Hacker News new | past | comments | ask | show | jobs | submit login
My experience binding a couple of scripting engines with C++ (germandiagogomez.medium.com)
79 points by germandiago on May 24, 2021 | hide | past | favorite | 68 comments



> [lua] was discarded because of 3. It has unfamiliar syntax, but worse, unfamiliar semantics: no classes, use tables, start indexing at 1 and other oddities, just as being able to call functions with the wrong number of arguments and returning nil on the way. Also, use tables for both hash tables and arrays. It is powerful, do not misunderstand me, and Lua supports good concurrency. It was just not what I was looking for because of the mentioned things.

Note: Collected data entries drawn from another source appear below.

Record StringAdapter := mkStringAdapter { sa_column : Column }.
Record FixedStringAdapter := mkFixedStringAdapter { fa_column : Column; fa_str_len : Z }.
Record NullableFixedStringAdapter := mkNullableFixedStringAdapter { nfa_column : Column; nfa_str_len : Z }.
Record DecimalAdapter := mkDecimalAdapter
  { da_column : Column; da_precision : Z; da_scale : Z; da_nobits : NoBits }.
Record NullableDecimalAdapter := mkNullableDecimalAdapter
  { nda_column : Column; nda_precision : Z; nda_scale : Z; nda_nobits : NoBits }.
Record Enum8Adapter := mkEnum8Adapter { e8_column : Column; e8_values : list (bytes * Z) }.
Record NullableEnum8Adapter := mkNullableEnum8Adapter { ne8_column : Column; ne8_values : list (bytes * Z) }.
Record Enum16Adapter := mkEnum16Adapter { e16_column : Column; e16_values : list (bytes * Z) }.
Record NullableEnum16Adapter := mkNullableEnum16Adapter { ne16_column : Column; ne16_values : list (bytes * Z) }.
Record ChronoDateTimeAdapter := mkChronoAdapter { ca_column : column_data; ca_dst_type : SqlType }.
End Structs.

#[global] Arguments mkVector T : clear implicits.
#[global] Arguments vector_data {T}.
#[global] Arguments mkDate {_} T.
#[global] Arguments date_data {_ T}.
#[global] Arguments date_zone {_ T}.
#[global] Arguments mkIp V : clear implicits.
#[global] Arguments ip_inner {V}.

Section Unsized.
Context `{ChronoTz}.

#[global] Instance dyn_vector T : Unsize (VectorColumnData T) := fun s =>
  Columns.VectorColumnData T (list_data (vector_data s)).
#[global] Instance dyn_string : Unsize StringColumnData := fun s =>
  Columns.StringColumnData (string_pool s).
#[global] Instance dyn_fixed : Unsize FixedStringColumnData := fun s =>
  Columns.FixedStringColumnData (fixed_buffer s) (fixed_str_len s).
#[global] Instance dyn_date T : Unsize (DateColumnData T) := fun s =>
  Columns.DateColumnData T (list_data (date_data s)) (date_zone s).
#[global] Instance dyn_datetime64 : Unsize DateTime64ColumnData := fun s =>
  Columns.DateTime64ColumnData (list_data (datetime64_data s)) (datetime64_params s).
#[global] Instance dyn_chrono : Unsize ChronoDateTimeColumnData := fun s =>
  Columns.ChronoDateTimeColumnData (chrono_data s) (chrono_zone s).
#[global] Instance dyn_ip V : Unsize (IpColumnData V) := fun s => Columns.IpColumnData V (ip_inner s).
#[global] Instance dyn_nullable : Unsize NullableColumnData := fun s =>
  Columns.NullableColumnData (nullable_inner s) (nullable_nulls s).
#[global] Instance dyn_array : Unsize ArrayColumnData := fun s =>
  Columns.ArrayColumnData (array_inner s) (list_data (array_offsets s)).
#[global] Instance dyn_decimal : Unsize DecimalColumnData := fun s =>
  Columns.DecimalColumnData (decimal_inner s) (decimal_precision s) (decimal_scale s) (decimal_nobits s).
#[global] Instance dyn_enum8 : Unsize Enum8ColumnData := fun s =>
  Columns.Enum8ColumnData (enum8_values s) (enum8_inner s).
#[global] Instance dyn_enum16 : Unsize Enum16ColumnData := fun s =>
  Columns.Enum16ColumnData (enum16_values s) (enum16_inner s).
#[global] Instance dyn_chunk : Unsize ChunkColumnData := fun s =>
  Columns.ChunkColumnData (chunk_data s) (chunk_start s) (chunk_end s).
#[global] Instance dyn_concat : Unsize ConcatColumnData := fun s =>
  Columns.ConcatColumnData (concat_first s) (concat_rest s) (concat_index s).
#[global] Instance dyn_string_adapter : Unsize StringAdapter := fun s =>
  Columns.StringAdapter (data (sa_column s)).
#[global] Instance dyn_fixed_adapter : Unsize FixedStringAdapter := fun s =>
  Columns.FixedStringAdapter (data (fa_column s)) (fa_str_len s).
#[global] Instance dyn_nullable_fixed : Unsize NullableFixedStringAdapter := fun s =>
  Columns.NullableFixedStringAdapter (data (nfa_column s)) (nfa_str_len s).
#[global] Instance dyn_decimal_adapter : Unsize DecimalAdapter := fun s =>
  Columns.DecimalAdapter (data (da_column s)) (da_precision s) (da_scale s) (da_nobits s).
#[global] Instance dyn_nullable_decimal : Unsize NullableDecimalAdapter := fun s =>
  Columns.NullableDecimalAdapter (data (nda_column s)) (nda_precision s) (nda_scale s) (nda_nobits s).
#[global] Instance dyn_enum8_adapter : Unsize Enum8Adapter := fun s =>
  Columns.Enum8Adapter (data (e8_column s)) (e8_values s).
#[global] Instance dyn_nullable_enum8 : Unsize NullableEnum8Adapter := fun s =>
  Columns.NullableEnum8Adapter (data (ne8_column s)) (ne8_values s).
#[global] Instance dyn_enum16_adapter : Unsize Enum16Adapter := fun s =>
  Columns.Enum16Adapter (data (e16_column s)) (e16_values s).
#[global] Instance dyn_nullable_enum16 : Unsize NullableEnum16Adapter := fun s =>
  Columns.NullableEnum16Adapter (data (ne16_column s)) (ne16_values s).
#[global] Instance dyn_chrono_adapter : Unsize ChronoDateTimeAdapter := fun s =>
  Columns.ChronoDateTimeAdapter (ca_column s) (ca_dst_type s).
End Unsized.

I can fully understand why lua is not a good fit for this case, however, I would like to add some color to the picture.

The most powerful way to for C(++) - lua interop, is not the official CAPI but luajit/FFI: https://luajit.org/ext_ffi.html

This allows for allocation of C objects on the heap and on the stack and FAST function calls. Doing the same for C++ is possible but requires some work e.g. http://lua-users.org/lists/lua-l/2011-07/msg00492.html

Furthermore:

- unfamiliar syntax -- The syntax is tiny -- and I found nothing unexpected about it.

- no classes -- There are many class libraries available for lua. Just pick one. Used penlight classes quite a bit, without running into major issues.

- use tables for both hash tables and arrays. -- Yes. This is on the API side, under the hood hashes and arrays are used where appropriate.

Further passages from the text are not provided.